Historically Navestock was included in the hundred of Ongar. It formed part of the Ongar Rural District Council from 1894 until that authority was absorbed into Epping and Ongar Rural District Council in 1955. Following local government reorganisation in 1974 it has been part of the Borough of Brentwood. The present civil parish retains largely the same boundaries as the ancient parish as it existed prior to the mid-19th century, and forms part of the 'Brizes and Doddinghurst' district council ward.

==Geography==
Navestock remains a rural and agricultural parish despite being less than 30 km from central London. It is not served well by main roads and so despite being well within the London commuter belt has undergone little recent housing development, and retains a feeling of remoteness. There is no traditional nucleated village in Navestock, but there is a concentration of houses at Navestock Side in the east of the parish and a rather more dispersed one at Navestock Heath in the centre.
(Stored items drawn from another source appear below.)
(** * Sales-report loader: a shallow embedding of [DB_version2.py]

    The script fetches a JSON report, decodes it (with one lexical repair
    pass), flattens it into a table, sanitises and de-duplicates the column
    names, guesses a PostgreSQL type per column from its name, and inserts the
    rows one by one.

    Python [str] values are sequences of Unicode code points; they are
    embedded as [list N].  Everything the script does to ASCII text is
    written out below.  What the interpreter's Unicode tables and the
    libraries (pandas, numpy, dateutil) do outside the fragments written
    out here is taken from a [Host] record, so every statement holds
    whatever those tables contain.  The database is a parameter too: it may
    refuse any statement. *)

From Stdlib Require Import List NArith ZArith Bool Lia String Ascii.
From Stdlib Require Import DecimalString DecimalNat FinFun.
From Corelib Require Import SpecFloat PrimFloat FloatOps.
Import ListNotations.


(** ** Text *)

Definition pystr := list N.

(** A literal: the code points of an ASCII string. *)
Definition str (s : string) : pystr :=
  List.map N_of_ascii (list_ascii_of_string s).

Definition pystr_eqb (a b : pystr) : bool :=
  if list_eq_dec N.eq_dec a b then true else false.

(** [x in xs] for a list or a set of strings. *)
Definition mem (x : pystr) (xs : list pystr) : bool :=
  existsb (pystr_eqb x) xs.

Definition underscore : N := 95.
Definition backslash : N := 92.
Definition dquote : N := 34.

Definition is_ascii (c : N) : bool := N.ltb c 128.
Definition in_range (lo hi c : N) : bool := N.leb lo c && N.leb c hi.
Definition is_upper_az (c : N) : bool := in_range 65 90 c.
Definition is_lower_az (c : N) : bool := in_range 97 122 c.
Definition is_digit (c : N) : bool := in_range 48 57 c.

(** The class [[A-Za-z0-9_]]. *)
Definition is_ascii_word (c : N) : bool :=
  is_upper_az c || is_lower_az c || is_digit c || N.eqb c underscore.

(** Whitespace below 128 as [str.strip()] sees it: TAB..CR, FS..US, space. *)
Definition is_ascii_space (c : N) : bool :=
  in_range 9 13 c || in_range 28 31 c || N.eqb c 32.

Definition ascii_lower (c : N) : N := if is_upper_az c then N.add c 32 else c.
Definition ascii_upper (c : N) : N := if is_lower_az c then N.sub c 32 else c.

(** Substring search, [sub in s]. *)
Fixpoint starts_with (p s : pystr) : bool :=
  match p, s with
  | [], _ => true
  | _ :: _, [] => false
  | a :: p', b :: s' => N.eqb a b && starts_with p' s'
  end.

Fixpoint contains (sub s : pystr) : bool :=
  starts_with sub s ||
  match s with
  | [] => false
  | _ :: s' => contains sub s'
  end.

(** [s.strip(chars)]: drop the leading and the trailing characters of the
    class. *)
Fixpoint lstrip (p : N -> bool) (s : pystr) : pystr :=
  match s with
  | [] => []
  | c :: s' => if p c then lstrip p s' else s
  end.

Definition rstrip (p : N -> bool) (s : pystr) : pystr :=
  rev (lstrip p (rev s)).

Definition strip (p : N -> bool) (s : pystr) : pystr :=
  rstrip p (lstrip p s).

(** The last character, [s[-1]], when there is one. *)
Definition last_error (s : pystr) : option N := hd_error (rev s).

(** [str(n)] for a non-negative integer: its decimal digits. *)
Definition str_of_nat (n : nat) : pystr :=
  str (DecimalString.NilEmpty.string_of_uint (Nat.to_uint n)).

(** ** Exceptions *)

Inductive exn :=
| ValueError | TypeError | OverflowError | AttributeError
| IndexError | KeyError | NotImplementedError | JSONDecodeError
| DatabaseError (msg : pystr)
(** Not an exception: the bound of a modelled loop was reached. *)
| LoopBound.

(** The outcome of a call: a value, or a raised exception. *)
Inductive result (A : Type) :=
| Ok (a : A)
| Raise (e : exn).
Arguments Ok {A} a.
Arguments Raise {A} e.

Definition bind {A B : Type} (c : result A) (k : A -> result B) : result B :=
  match c with
  | Ok a => k a
  | Raise e => Raise e
  end.

Notation "x <- c ;; k" := (bind c (fun x => k))
  (at level 61, c at next level, right associativity).

(** ** Data model *)

(** A decoded JSON document, as [json.loads] builds it: [dict] members in
    insertion order, numbers as [int] or as binary64 [float]. *)
#[warnings="-register-all"]
Inductive json :=
| JNull
| JBool (b : bool)
| JInt (z : Z)
| JFloat (f : spec_float)
| JStr (s : pystr)
| JArr (items : list json)
| JObj (members : list (pystr * json)).

(** [datetime.date] *)
Record date := { year : N; month : N; day : N }.

(** The values a table cell or an SQL parameter holds. *)
Inductive pyval :=
| PNone
| PNaT
| PBool (b : bool)
| PInt (z : Z)
| PFloat (f : spec_float)
| PStr (s : pystr)
| PDate (d : date)
| PList (items : list json).

(** A table: the column labels and the rows, each row a cell per column. *)
Record frame := { columns : list pystr; rows : list (list pyval) }.

(** ** Host tables

    The parts of the interpreter and of the libraries (pandas, numpy,
    dateutil) that the script calls and that are not written out below: the
    Unicode tables past ASCII, and what the libraries do outside the
    fragments modelled here.  A library call that raises is [None] or
    [Raise]. *)
Record Host := {
  (** [str.isalnum] on a code point from 128 up (the [\w] class of [re]). *)
  uni_isalnum : N -> bool;
  (** [str.isspace] on a code point from 128 up. *)
  uni_isspace : N -> bool;
  (** Lower-casing of a code point from 128 up; it sees the text before and
      after the character (the final-sigma rule) and may yield several
      code points. *)
  uni_lower : pystr -> N -> pystr -> pystr;
  (** Upper-casing of a code point from 128 up. *)
  uni_upper : N -> pystr;
  (** [float(s)] for a string that holds a code point from 128 up. *)
  float_of_text : pystr -> option spec_float;
  (** [str(f)] for a float: the shortest decimal text that reads back. *)
  float_repr : spec_float -> pystr;
  (** [str(l)] for a list. *)
  list_repr : list json -> pystr;
  (** The truth value of [pd.isna(l)] for a list that is empty or holds a
      list. *)
  array_truth : list json -> result bool;
  (** [pd.to_datetime(v).date()] outside the ISO calendar dates. *)
  to_datetime_date : pyval -> option date;
  (** [pd.to_datetime(column, errors='coerce').dt.date], cell by cell, for
      a column that holds anything but ISO calendar dates and missing
      values. *)
  to_datetime_column : list pyval -> result (list pyval);
  (** [pd.json_normalize(data)] for a document that is not a list of flat
      records of strings, nulls and lists. *)
  json_normalize_other : json -> result frame
}.

(** The tables cut off after the Latin-1 Supplement block, with libraries
    that decline whatever is outside the fragments written out below.  It
    instantiates the statements on concrete inputs. *)
Definition latin1_host : Host := {|
  uni_isalnum := fun c =>
    N.eqb c 170 || N.eqb c 178 || N.eqb c 179 || N.eqb c 181 || N.eqb c 185
    || N.eqb c 186 || in_range 188 190 c || in_range 192 214 c
    || in_range 216 246 c || in_range 248 255 c;
  uni_isspace := fun c => N.eqb c 133 || N.eqb c 160;
  uni_lower := fun _ c _ =>
    if in_range 192 222 c && negb (N.eqb c 215) then [N.add c 32] else [c];
  uni_upper := fun c =>
    if in_range 224 254 c && negb (N.eqb c 247) then [N.sub c 32]
    else if N.eqb c 255 then [376%N]
    else if N.eqb c 181 then [924%N]
    else if N.eqb c 223 then [83%N; 83%N]
    else [c];
  float_of_text := fun _ => None;
  float_repr := fun _ => str "<float>";
  list_repr := fun _ => str "<list>";
  array_truth := fun _ => Raise ValueError;
  to_datetime_date := fun _ => None;
  to_datetime_column := fun _ => Raise TypeError;
  json_normalize_other := fun _ => Raise NotImplementedError
|}.

Section Sanitizer.
Variable H : Host.

(** [\w] of a [str] pattern. *)
Definition is_word (c : N) : bool :=
  if is_ascii c then is_ascii_word c else uni_isalnum H c.

Definition is_space (c : N) : bool :=
  if is_ascii c then is_ascii_space c else uni_isspace H c.

Fixpoint lower_from (before s : pystr) : pystr :=
  match s with
  | [] => []
  | c :: rest =>
      (if is_ascii c then [ascii_lower c] else uni_lower H before c rest)
        ++ lower_from (before ++ [c]) rest
  end.

(** [s.lower()] *)
Definition lower (s : pystr) : pystr := lower_from [] s.

(** [s.upper()] *)
Definition upper (s : pystr) : pystr :=
  flat_map (fun c => if is_ascii c then [ascii_upper c] else uni_upper H c) s.

(** [re.sub(r'[^\w]', '_', col)] *)
Definition sub_nonword (col : pystr) : pystr :=
  List.map (fun c => if is_word c then c else underscore) col.

(** [re.sub(r'_+', '_', s)]: the scan emits one underscore where a run of
    underscores starts and swallows the rest of the run ([in_run] tells
    that the previous character belonged to a run). *)
Fixpoint sub_underscores_from (in_run : bool) (s : pystr) : pystr :=
  match s with
  | [] => []
  | c :: rest =>
      if N.eqb c underscore
      then (if in_run then sub_underscores_from true rest
            else underscore :: sub_underscores_from true rest)
      else c :: sub_underscores_from false rest
  end.

Definition sub_underscores (s : pystr) : pystr := sub_underscores_from false s.

Definition postgres_reserved_keywords : list pystr :=
  List.map str ["group"; "order"; "select"; "user"; "where"; "table"; "from";
                "join"; "by"]%string.

(** The characters the sanitizer keeps as they are: the word characters
    other than the underscore. *)
Definition is_alnum (c : N) : bool := is_word c && negb (N.eqb c underscore).

(** The name as it stands before the reserved-keyword test. *)
Definition stripped (col : pystr) : pystr :=
  strip (N.eqb underscore) (sub_underscores (sub_nonword col)).

Definition clean_column (col : pystr) : pystr :=
  let col_clean := sub_nonword col in
  let col_clean := sub_underscores col_clean in
  let col_clean := strip (N.eqb underscore) col_clean in
  if mem (lower col_clean) postgres_reserved_keywords
  then col_clean ++ [underscore]
  else col_clean.
End Sanitizer.


(** ** De-duplication of the cleaned names *)
Section Dedup.
Variable H : Host.

(** The f-string [{clean_col}_{suffix}]. *)
Definition suffixed (clean_col : pystr) (suffix : nat) : pystr :=
  clean_col ++ [underscore] ++ str_of_nat suffix.

(** The [while] loop that steps [suffix] past the names in [seen], with the number
    of iterations bounded by [fuel]; [None] when the bound is reached. *)
Fixpoint next_suffix (fuel : nat) (seen : list pystr) (clean_col : pystr)
         (suffix : nat) : option nat :=
  if mem (suffixed clean_col suffix) seen
  then match fuel with
       | O => None
       | S fuel' => next_suffix fuel' seen clean_col (S suffix)
       end
  else Some suffix.
(** * AI visibility checker: the scoring engine of the analysis route

    A shallow embedding of the route handler [POST] and of its two helpers
    [countWords] and [calculateReadability], followed by the properties of
    the scoring engine: bounds of the ten criteria, aggregation,
    recommendations, and the behaviour of single evaluators.

    What the handler takes from its platform and libraries (lowercasing,
    date parsing, the clock, the network, the HTML parser) enters as
    parameters: the classes [Runtime] and [Network], the record [Clock]
    and the query record [Cheerio].

    JavaScript numbers that the handler divides or compares as fractions are
    IEEE binary64 values ([float]); scores, which are sums of small integer
    constants, are integers ([Z]).  Strings coming from the page are
    sequences of UTF-16 code units; the finding and advisory messages, which
    the handler only appends, are string literals. *)

From Stdlib Require Import ZArith NArith List String Ascii Bool Lia.
From Stdlib Require Import Floats DecimalString.
Import ListNotations.

Set Warnings "-inexact-float,-register-all".

(* ================================================================== *)
(** ** JavaScript strings *)
(* ================================================================== *)

Module JS.

(** A string is the list of its UTF-16 code units. *)
Definition jsstring := list N.

(** An ASCII literal of the source, as code units. *)
Definition lit (s : string) : jsstring := map N_of_ascii (list_ascii_of_string s).

(** The double quote character, U+0022. *)
Definition dquote : N := 34%N.
(** * RhythmBox: cache keys, memoisation and the favourites service

    A shallow embedding of the cache layer ([src/cache_manager.py]), of the
    favourites adapter ([src/favorites_manager.py]) and of the two favourites
    routes of [app.py], followed by the properties proved about them.
    The methods that write to the favourites and the routes over them,
    the invalidation of the cache with the route that clears it, and the
    checks of [src/validation_utils.py] on identifiers and search queries
    come after, with their own properties.

    Python values are modelled as follows.
    - [int] is [Z]; [//] is [Z.div] (both round towards minus infinity).
    - [str] is [string], read as the UTF-8 encoding of the text, so that
      [str.encode()] is the identity and the code point order of Python is
      the byte-wise lexicographic order [String.compare].
    - [Optional[str]] is [option string]; truthiness of such a value is
      [str_truthy].
    - an exception is the [Raise] case of [outcome], carrying [str(e)].
    - the Spotify client, the Redis client, [json] and the wrapped read
      operation are external: they are fields of an environment record that
      act on an abstract world, and every call to them is recorded, with its
      arguments and its answer, in the trace of the run. *)

From Stdlib Require Import ZArith Lia List Bool Ascii String DecimalString.
From Stdlib Require Import Sorting.Sorted.
From stdpp Require Import base list sorting strings gmap.
Import ListNotations.

(** ** Python primitives *)

Module Py.

(** The result of a call that may raise; [msg] is [str(e)]. *)
Inductive outcome (A : Type) : Type :=
| Ok (a : A)
| Raise (msg : string).
Arguments Ok {A} a.
Arguments Raise {A} msg.
(** [url.Values.Encode] on pairs already in key order. *)
Fixpoint Values_Encode (d : list (string * string)) : string :=
  match d with
  | [] => EmptyString
  | [(k, v)] => url_QueryEscape k +:+ "=" +:+ url_QueryEscape v
  | (k, v) :: d' =>
      url_QueryEscape k +:+ "=" +:+ url_QueryEscape v +:+ "&"
        +:+ Values_Encode d'
  end.

(** ** [New] *)

Definition New (corpid corpsecret : string) : wecom :=
  {| corpid := corpid; corpsecret := corpsecret;
     accessToken := EmptyString;
     pushLock := false; initLock := false;
     isFirstAccessTokenErr := true |}.

(** ** [getAccessToken] *)

Definition gettoken_url : string :=
  "https://qyapi.weixin.qq.com/cgi-bin/gettoken".

Definition getAccessToken : M (option error) :=
  w ← get_obj;
  let reqUrl :=
    gettoken_url +:+ "?"
      +:+ Values_Encode [("corpid", corpid w); ("corpsecret", corpsecret w)] in
  match http_NewRequest "POST" reqUrl None with
  | Err err => mret (Some err)
  | Ok r =>
      let r := Header_Add "accept" "application/json" r in
      r2 ← http_Do r;
      match r2 with
      | Err err => mret (Some err)
      | Ok r2 =>
          match io_ReadAll r2 with
          | Err err => mret (Some err)
          | Ok b =>
              match json_Unmarshal_accessResp b with
              | Err err => mret (Some err)
              | Ok a =>
                  if negb (Errcode a =? 0)
                  then mret (Some (errors_New (Errmsg a)))
                  else store_accessToken (AccessToken a);; mret None
              end
          end
      end
  end.

(** ** [send]

    The closure [send] runs first (lines 78-88): under the initialisation
    mutex, fetch a credential when none is stored.  The deferred [Unlock]
    runs as the closure returns. *)
Definition ensureCredential : M (option error) :=
  Lock InitLock;;
  tok ← load_accessToken;
  err ← (if String.eqb tok EmptyString then getAccessToken else mret None);
  Unlock InitLock;;
  mret err.

Definition is_credential_error (code : Z) : bool :=
  (code =? 42001) || (code =? 40014) || (code =? 41001).

(** The [switch] on the three credential codes (lines 110-117). *)
Definition diagnose (code : Z) : M unit :=
  if code =? 42001 then fmt_Println "access_token过期"
  else if code =? 40014 then fmt_Println "access_token无效"
  else if code =? 41001 then fmt_Println "access_token错误"
  else mret tt.

(** Lines 97-141: what [send] does with the bytes [getResp] returned.
    [again] is the recursive call [w.send(getResp)]. *)
Definition on_response (again : M (result bytes)) (resp : bytes)
  : M (result bytes) :=
  match json_Unmarshal_statusResp resp with
  | Err err => mret (Err err)
  | Ok r =>
      Lock PushLock;;
      if ErrCode r =? 0 then
        Unlock PushLock;;
        mret (Ok resp)
      else if is_credential_error (ErrCode r) then
        isFirst ← load_isFirstAccessTokenErr;
        if (isFirst : bool) then
          diagnose (ErrCode r);;
          store_isFirstAccessTokenErr false;;
          err ← getAccessToken;
          Unlock PushLock;;
          match err with
          | Some err => mret (Err err)
          | None =>
              resp ← again;
              match resp with
              | Err err => mret (Err err)
              | Ok resp => mret (Ok resp)
              end
          end
        else
          Unlock PushLock;;
          store_isFirstAccessTokenErr true;;
          resp ← again;
          match resp with
          | Err err => mret (Err err)
          | Ok resp => mret (Ok resp)
          end
      else
        Unlock PushLock;;
        mret (Err (errors_New (ErrMsg r)))
  end.

(** One pass through the body of [send], lines 78-141. *)
Definition send_body (again : M (result bytes)) (getResp : M (result bytes))
  : M (result bytes) :=
  err ← ensureCredential;
  match err with
  | Some err => mret (Err err)
  | None =>
      resp ← getResp;
      match resp with
      | Err err => mret (Err err)
      | Ok resp => on_response again resp
      end
  end.

(** [send] calls itself without a bound; [fuel] bounds the depth of the
    recursion in the model. *)
Fixpoint send (fuel : nat) (getResp : M (result bytes)) : M (result bytes) :=
  match fuel with
  | O => λ s, (OutOfFuel, s)
  | S fuel' => send_body (send fuel' getResp) getResp
  end.

(** ** [Text] *)

(** A Go map literal: the entries are stored in source order, a later
    entry replacing an earlier one under the same key. *)
Definition map_literal {V : Type} (entries : list (string * V))
  : gmap string V :=
  fold_left (λ (m : gmap string V) (kv : string * V), <[kv.1 := kv.2]> m)
    entries ∅.

Definition message_send_url : string :=
  "https://qyapi.weixin.qq.com/cgi-bin/message/send?access_token=".

(** The map [d] of lines 153-161. *)
Definition Text_payload (t : TextInfo) : gmap string any :=
  map_literal
    [("touser", any_string (Touser t));
     ("msgtype", any_string "text");
     ("agentid", any_int (AgentID t));
     ("text", any_map_string_string (map_literal [("content", Content t)]));
     ("safe", any_string "0")].

(** The closure [buf] of [Text]. *)
Definition Text_buf (t : TextInfo) : M (result bytes) :=
  tok ← load_accessToken;
  let url := message_send_url +:+ tok in
  let d := Text_payload t in
  match json_Marshal (any_map_string_any d) with
  | Err err => mret (Err err)
  | Ok b =>
      match http_NewRequest "POST" url (Some b) with
      | Err err => mret (Err err)
      | Ok r =>
          let r := Header_Add "content-type" "application/json" r in
          let r := Header_Add "accept" "application/json" r in
          r2 ← http_Do r;
          match r2 with
          | Err err => mret (Err err)
          | Ok r2 =>
              match io_ReadAll r2 with
              | Err err => mret (Err err)
              | Ok b2 => mret (Ok b2)
              end
          end
      end
  end.

Definition Text (fuel : nat) (t : TextInfo) : M (option error) :=
  r ← send fuel (Text_buf t);
  match r with
  | Err err => mret (Some err)
  | Ok _ => mret None
  end.

(** ** [getMediaID] *)

Definition media_upload_url : string :=
  "https://qyapi.weixin.qq.com/cgi-bin/media/upload?access_token=".

(** The closure [buf] of [getMediaID]. *)
Definition getMediaID_buf (content : bytes) (filetype : Filetype)
    (filename : string) : M (result bytes) :=
  tok ← load_accessToken;
  let url := media_upload_url +:+ tok +:+ "&type=" +:+ filetype in
  match multipart_FormFile "media" filename content with
  | Err err => mret (Err err)
  | Ok (b, contentType) =>
      match http_NewRequest "POST" url (Some b) with
      | Err err => mret (Err err)
      | Ok r =>
          let r := Header_Add "content-type" contentType r in
          let r := Header_Add "accept" "application/json" r in
          r2 ← http_Do r;
          match r2 with
          | Err err => mret (Err err)
          | Ok r2 =>
              match io_ReadAll r2 with
              | Err err => mret (Err err)
              | Ok b2 => mret (Ok b2)
              end
          end
      end
  end.

(** The type assertion [v.(string)] in its one-result form: it panics
    unless the dynamic type of [v] is [string]. *)
Definition assert_string (v : any) : M string :=
  match v with
  | any_string s => mret s
  | _ => panic "interface conversion: interface {} is not string"
  end.

Definition getMediaID (fuel : nat) (content : bytes) (filetype : Filetype)
    (filename : string) : M (result string) :=
  b ← send fuel (getMediaID_buf content filetype filename);
  match b with
  | Err err => mret (Err err)
  | Ok b =>
      match json_Unmarshal_map b with
      | Err err => mret (Err err)
      | Ok m =>
          id ← assert_string (map_index m "media_id");
          mret (Ok id)
      end
  end.

(** ** [File] *)

(** The map [m] of lines 267-277; [media_id] is the string [getMediaID]
    returned. *)
Definition File_payload (f : FileInfo) (media_id : string)
  : gmap string any :=
  map_literal
    [("touser", any_string (FTouser f));
     ("msgtype", any_Filetype (FFiletype f));
     ("agentid", any_int (FAgentID f));
     (FFiletype f,
      any_map_string_string
        (map_literal
           [("media_id", media_id);
            ("title", FTitle f);
            ("description", FDescription f)]));
     ("safe", any_int 0)].

(** The closure [buf] of [File]. *)
Definition File_buf (f : FileInfo) (media_id : string) : M (result bytes) :=
  tok ← load_accessToken;
  let url := message_send_url +:+ tok in
  let m := File_payload f media_id in
  match json_Marshal (any_map_string_any m) with
  | Err err => mret (Err err)
  | Ok b =>
      match http_NewRequest "POST" url (Some b) with
      | Err err => mret (Err err)
      | Ok r =>
          let r := Header_Add "content-type" "application/json" r in
          let r := Header_Add "accept" "application/json" r in
          r2 ← http_Do r;
          match r2 with
          | Err err => mret (Err err)
          | Ok r2 =>
              match io_ReadAll r2 with
              | Err err => mret (Err err)
              | Ok body => mret (Ok body)
              end
          end
      end
  end.
(** X3. The write of a task's fields touches the requester's progress
    document only, and in it only the task's [complete], [failed] and
    [timestamp]: whatever lies off the path of the task's record, and any
    other field of the record, reads as before. *)
Theorem primaryWrite_frame (now : Z) (state taskId ownerId : string)
    (db : Db) (doc : Fields) :
  progressDocs db !! ownerId = Some doc →
  ∃ doc' : Fields,
    primaryWrite now state taskId ownerId db
    = Some (with_progress db ownerId doc')
    ∧ (∀ other, other ≠ ownerId →
         progressDocs (with_progress db ownerId doc') !! other
         = progressDocs db !! other)
    ∧ (∀ path pre a b p q,
         segments ("taskCompletions." +:+ taskId) = pre ++ a :: p →
         segments path = pre ++ b :: q →
         a ≠ b →
         field doc' path = field doc path)
    ∧ (∀ leaf,
         segments leaf = [leaf] →
         leaf ≠ "complete" → leaf ≠ "failed" → leaf ≠ "timestamp" →
         field doc' ("taskCompletions." +:+ taskId +:+ "." +:+ leaf)
         = field doc ("taskCompletions." +:+ taskId +:+ "." +:+ leaf)).
Proof.
  intros Hdoc. eexists. split; [by apply primaryWrite_exists |].
  split; [| split].
  - intros other Hne. cbn. by rewrite lookup_insert_ne.
  - intros path pre a b p q. apply apply_task_frame.
  - intros leaf. apply apply_task_leaf.
Qed.

(** The record of another task and the level survive a task update. *)
Lemma primaryWrite_frame_witness :
  ∃ doc' : Fields,
    primaryWrite 1800 "completed" "t2" "u1" sample_db
    = Some (with_progress sample_db "u1" doc')
    ∧ field doc' "level" = Some (VNum 12)
    ∧ field doc' "taskCompletions.t1.failed" = Some (VBool true)
    ∧ field doc' "taskCompletions.t2.complete" = Some (VBool true).
Proof.
  destruct (primaryWrite_frame 1800 "completed" "t2" "u1" sample_db sample_doc)
    as (doc' & Hw & _ & Hoff & _); [vm_compute; reflexivity |].
  exists doc'. split; [exact Hw |].
  split; [| split].
  - rewrite (Hoff "level" [] "taskCompletions" "level" ["t2"] []);
      [vm_compute; reflexivity | reflexivity | reflexivity | discriminate].
  - rewrite (Hoff "taskCompletions.t1.failed" ["taskCompletions"] "t2" "t1"
               [] ["failed"]);
      [vm_compute; reflexivity | reflexivity | reflexivity | discriminate].
  - revert Hw. vm_compute. intros [= <-]. reflexivity.
Defined.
The medieval church and hall are in an isolated position about a mile further north from Navestock Heath.

The greater part of the parish sits on top of two spurs divided by a stream flowing north into the River Roding, which forms the northern boundary of the parish. The highest point is 103m near Navestock Side in the eastern edge of the parish, while much of the centre and south of the parish forms a plateau generally above 70 metres. The land falls away steeply to the north to the Roding valley, the lowest point being below 30m where the Roding leaves the parish in the far north-west corner.

==Landmarks==
The country house Abbotswick Hall, now a Catholic retreat centre, is located in the parish.